Note: history-based performance models get calibrated
only if a performance-model-based scheduler is chosen.
The history-based performance models can also be explicitly filled by the
application without execution, if e.g. the application already has a series of
measurements. This can be done by using starpu_perfmodel_update_history(),
for instance:
\code{.c}
static struct starpu_perfmodel perf_model =
{
.type = STARPU_HISTORY_BASED,
.symbol = "my_perfmodel",
};
struct starpu_codelet cl =
{
.cuda_funcs = { cuda_func1, cuda_func2 },
.nbuffers = 1,
.modes = {STARPU_W},
.model = &perf_model
};
void feed(void)
{
struct my_measure *measure;
struct starpu_task task;
starpu_task_init(&task);
task.cl = &cl;
for (measure = &measures[0]; measure < measures[last]; measure++)
{
starpu_data_handle_t handle;
starpu_vector_data_register(&handle, -1, 0, measure->size, sizeof(float));
task.handles[0] = handle;
starpu_perfmodel_update_history(&perf_model, &task, STARPU_CUDA_DEFAULT + measure->cudadev, 0, measure->implementation, measure->time);
starpu_task_clean(&task);
starpu_data_unregister(handle);
}
}
\endcode
Measurement has to be provided in milliseconds for the completion time models,
and in Joules for the energy consumption models.
\section Profiling Profiling
A quick view of how many tasks each worker has executed can be obtained by setting
export STARPU_WORKER_STATS=1 (\ref STARPU_WORKER_STATS). This is a convenient way to check that
execution did happen on accelerators, without penalizing performance with
the profiling overhead.
A quick view of how much data transfers have been issued can be obtained by setting
export STARPU_BUS_STATS=1 (\ref STARPU_BUS_STATS).
More detailed profiling information can be enabled by using export STARPU_PROFILING=1 (\ref STARPU_PROFILING)
or by
calling starpu_profiling_status_set() from the source code.
Statistics on the execution can then be obtained by using export
STARPU_BUS_STATS=1 and export STARPU_WORKER_STATS=1 .
More details on performance feedback are provided in the next chapter.
\section OverheadProfiling Overhead Profiling
\ref OfflinePerformanceTools can already provide an idea of to what extent and
which part of StarPU bring overhead on the execution time. To get a more precise
analysis of the parts of StarPU which bring most overhead, gprof can be used.

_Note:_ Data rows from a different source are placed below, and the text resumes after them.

(** * storagetooling data_management.py: reconciliation and batched writes

    A shallow embedding of [src/data_management.py].  Python dictionaries
    used as records are association lists (insertion ordered, as Python
    dicts are); column values are strings.  The relational store is an
    abstract table store executing structured statements; each statement
    may be made to fail by a fault oracle, so that error paths
    ([except ResourceWarning] and uncaught driver errors) are covered. *)

From Stdlib Require Import String Ascii List Bool Arith Lia ZArith.
Import ListNotations.
Open Scope string_scope.
Open Scope list_scope.

(** ** Strings *)

Definition quote : ascii := "'"%char.

(** [c in s] for a one-character string [c]. *)
Fixpoint has_char (c : ascii) (s : string) : bool :=
  match s with
  | EmptyString => false
  | String a s' => if Ascii.eqb a c then true else has_char c s'
  end.

Definition has_quote (s : string) : bool := has_char quote s.

(** [s.replace("'", "''")] *)
Fixpoint double_quotes (s : string) : string :=
  match s with
  | EmptyString => EmptyString
  | String a s' =>
      if Ascii.eqb a quote then String quote (String quote (double_quotes s'))
      else String a (double_quotes s')
  end.

(** How the store reads the text between the two delimiting quotes of a
    T-SQL string literal: a doubled quote stands for one quote.  A lone
    quote ends the literal early; the model reads the statement as one
    that does not parse.  Some such texts parse as another statement in
    T-SQL (an injected [x', [c] = 'y] in a SET list does), so the
    properties below that cover arbitrary values assume values without a
    lone quote; a lone quote is followed to a parse failure only at inputs
    where T-SQL also fails to parse, such as [('bob's-host')]. *)
Fixpoint decode_literal (s : string) : option string :=
  match s with
  | EmptyString => Some EmptyString
  | String a s' =>
      if Ascii.eqb a quote then
        match s' with
        | String b s'' =>
            if Ascii.eqb b quote then
              option_map (String quote) (decode_literal s'')
            else None
        | EmptyString => None
        end
      else option_map (String a) (decode_literal s')
  end.

(** A literal body is well formed when every quote in it is doubled. *)
Definition well_formed_literal (s : string) : bool :=
  match decode_literal s with Some _ => true | None => false end.

Definition lower_ascii (c : ascii) : ascii :=
  let n := nat_of_ascii c in
  if (65 <=? n)%nat && (n <=? 90)%nat then ascii_of_nat (n + 32)%nat else c.

Fixpoint lower (s : string) : string :=
  match s with
  | EmptyString => EmptyString
  | String a s' => String (lower_ascii a) (lower s')
  end.

(** SQL identifiers compare case-insensitively. *)
Definition col_eqb (a b : string) : bool := String.eqb (lower a) (lower b).

Fixpoint digits_of_nat (fuel n : nat) (acc : string) : string :=
  match fuel with
  | O => acc
  | S fuel' =>
      let d := ascii_of_nat (48 + n mod 10)%nat in
      let acc' := String d acc in
      if (n <? 10)%nat then acc' else digits_of_nat fuel' (n / 10)%nat acc'
  end.

(** [str(n)] for a non-negative integer. *)
Definition string_of_nat (n : nat) : string := digits_of_nat (S n) n EmptyString.


(** [s.startswith(p)] *)
Fixpoint starts_with (p s : string) : bool :=
  match p, s with
  | EmptyString, _ => true
  | String a p', String b s' => Ascii.eqb a b && starts_with p' s'
  | String _ _, EmptyString => false
  end.

(** ** Rows *)

(** A Python dict with string keys and string values, in insertion order. *)
Definition Row := list (string * string).

Fixpoint lookup (k : string) (r : Row) : option string :=
  match r with
  | [] => None
  | (k', v) :: r' => if String.eqb k' k then Some v else lookup k r'
  end.

Definition row_eq_dec : forall r1 r2 : Row, {r1 = r2} + {r1 <> r2}.
Proof. decide equality. decide equality; apply string_dec. Defined.

Definition rows_eqb (a b : list Row) : bool :=
  if list_eq_dec row_eq_dec a b then true else false.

First, recompile and reinstall StarPU with gprof support:
\code
./configure --enable-perf-debug --disable-shared --disable-build-tests --disable-build-examples
\endcode
Make sure not to leave a dynamic version of StarPU in the target path: remove
any remaining libstarpu-*.so
Then relink your application with the static StarPU library, make sure that
running ldd on your application does not mention any libstarpu
(i.e. it's really statically-linked).
\code
gcc test.c -o test $(pkg-config --cflags starpu-1.3) $(pkg-config --libs starpu-1.3)
\endcode
Now you can run your application, and a gmon.out file should appear in the
current directory, you can process it by running gprof on your application:
\code
gprof ./test
\endcode
This will dump an analysis of the time spent in StarPU functions.